*PROBLEM TO WORK ON*: Output every line from the beginning of the records through the line that contains "the endpoint. *)", exactly as it appears.

(Data extracted from a collection)
(** C3, amended: on a loaded document, for a present profile whose three
    required attributes are non-empty strings, and when the current host
    resolves (the reference host resolving or failing with [gaierror]),
    [select_machine] returns; the two keys are the profile's, the region and
    the signature version are the profile's or, when the profile omits them,
    ["us-east-1"] and ["s3v4"]; the endpoint is the profile's after endpoint
    adjustment, which is the profile's own whenever the reference host is
    unresolved, resolves to the current address, or its IP does not occur in
    the endpoint. *)
Theorem select_machine_resolves_profile
    (p : Process) (d attrs : dict) (name url key secret cur : string) :
  configs (self p) = PDict d ->
  dict_lookup d name = Some (PDict attrs) ->
  dict_lookup attrs "endpoint_url" = Some (PStr url) -> url <> "" ->
  dict_lookup attrs "aws_access_key_id" = Some (PStr key) -> key <> "" ->
  dict_lookup attrs "aws_secret_access_key" = Some (PStr secret) -> secret <> "" ->
  gethostbyname w (gethostname w) = Ok cur ->
  (forall e, gethostbyname w MAC_HOSTNAME = Raise e -> exists msg, e = gaierror msg) ->
  let r := select_machine w name p in
  let o := self (snd r) in
  fst r = Ok tt /\
  endpoint_url o = PStr (adjusted_endpoint (gethostbyname w MAC_HOSTNAME) cur url) /\
  aws_access_key_id o = PStr key /\
  aws_secret_access_key o = PStr secret /\
  (forall v, dict_lookup attrs "region_name" = Some v -> region_name o = v) /\
  (dict_lookup attrs "region_name" = None -> region_name o = PStr "us-east-1") /\
  (forall v, dict_lookup attrs "signature_version" = Some v -> signature_version o = v) /\
  (dict_lookup attrs "signature_version" = None -> signature_version o = PStr "s3v4") /\
  ((forall mac, gethostbyname w MAC_HOSTNAME = Ok mac -> mac = cur \/ ~ occurs mac url) ->
   endpoint_url o = PStr url).
Proof.
  intros Hd Hl Hu Hune Hk Hkne Hs Hsne Hcur Hgai r o.
  assert (Hattrs : attrs <> []) by (intros ->; discriminate).
  assert (Hall : py_all [dict_get attrs "endpoint_url" PNone;
                         dict_get attrs "aws_access_key_id" PNone;
                         dict_get attrs "aws_secret_access_key" PNone] = true).
  { unfold py_all, dict_get. rewrite Hu, Hk, Hs. cbn [forallb truthy].
    destruct (String.eqb_spec url ""); [contradiction|].
    destruct (String.eqb_spec key ""); [contradiction|].
    destruct (String.eqb_spec secret ""); [contradiction|]. reflexivity. }
  pose proof (select_machine_run w p d attrs name Hd Hl Hattrs) as Hrun.
  cbv zeta in Hrun. rewrite Hall in Hrun.
  set (p1 := mkProcess (connection_of attrs (self p)) (stdout p)) in *.
  assert (Hp1 : endpoint_url (self p1) = PStr url)
    by (unfold p1; cbn; unfold dict_get; now rewrite Hu).
  assert (Hother : forall q, self q = self p1 \/
                             self q = set_endpoint_url (PStr (str_replace
                               match gethostbyname w MAC_HOSTNAME with
                               | Ok mac => mac | Raise _ => "" end cur url))
                               (self p1) ->
            aws_access_key_id (self q) = PStr key /\
            aws_secret_access_key (self q) = PStr secret /\
            region_name (self q) = dict_get attrs "region_name" (PStr "us-east-1") /\
            signature_version (self q) = dict_get attrs "signature_version" (PStr "s3v4")).
  { intros q [-> | ->]; unfold p1; cbn; unfold dict_get at 1 2;
      rewrite Hk, Hs; repeat split. }
  assert (Hmain : fst r = Ok tt /\
            endpoint_url o = PStr (adjusted_endpoint (gethostbyname w MAC_HOSTNAME) cur url) /\
            (self (snd r) = self p1 \/
             self (snd r) = set_endpoint_url (PStr (str_replace
                               match gethostbyname w MAC_HOSTNAME with
                               | Ok mac => mac | Raise _ => "" end cur url))
                               (self p1))).
  { subst o r. rewrite Hrun.
    destruct (gethostbyname w MAC_HOSTNAME) as [mac|e] eqn:Hmac.
    - rewrite (adjust_endpoint_ip_resolved w p1 mac cur Hmac Hcur), Hp1.
      unfold adjusted_endpoint.
      destruct (String.eqb_spec mac "") as [->|Hm]; cbn [negb andb orb].
      + repeat split; [assumption | now left].
      + destruct (String.eqb_spec cur mac) as [->|Hc]; cbn [negb andb orb].
        * repeat split; [assumption | now left].
        * cbn [truthy]. destruct (String.eqb_spec url ""); [contradiction|].
          cbn [negb py_replace fst snd self]. repeat split. now right.
    - destruct (Hgai e eq_refl) as [msg ->].
      rewrite (adjust_endpoint_ip_unresolved w p1 msg Hmac), Hcur.
      unfold adjusted_endpoint. cbn [fst snd self].
      repeat split; [assumption | now left]. }
  destruct Hmain as (Hok & Hend & Hself).
  destruct (Hother (snd r) Hself) as (Ha & Hb & Hc & Hdv).
  fold o in Ha, Hb, Hc, Hdv.
  repeat split; try assumption.
  - intros v Hv. rewrite Hc. unfold dict_get. now rewrite Hv.
  - intros Hv. rewrite Hc. unfold dict_get. now rewrite Hv.
  - intros v Hv. rewrite Hdv. unfold dict_get. now rewrite Hv.
  - intros Hv. rewrite Hdv. unfold dict_get. now rewrite Hv.
  - intros Hsame. rewrite Hend. f_equal. unfold adjusted_endpoint.
    destruct (gethostbyname w MAC_HOSTNAME) as [mac|e]; [|reflexivity].
    destruct (String.eqb_spec mac "") as [->|Hm]; [reflexivity|].
    destruct (String.eqb_spec cur mac) as [->|Hc']; [reflexivity|].
    cbn [orb]. destruct (Hsame mac eq_refl) as [-> | Hno]; [congruence|].
    now apply str_replace_absent.
Qed.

*OUTPUT OF THE TASK*:
(** C3, amended: on a loaded document, for a present profile whose three
    required attributes are non-empty strings, and when the current host
    resolves (the reference host resolving or failing with [gaierror]),
    [select_machine] returns; the two keys are the profile's, the region and
    the signature version are the profile's or, when the profile omits them,
    ["us-east-1"] and ["s3v4"]; the endpoint is the profile's after endpoint
    adjustment, which is the profile's own whenever the reference host is
    unresolved, resolves to the current address, or its IP does not occur in
    the endpoint. *)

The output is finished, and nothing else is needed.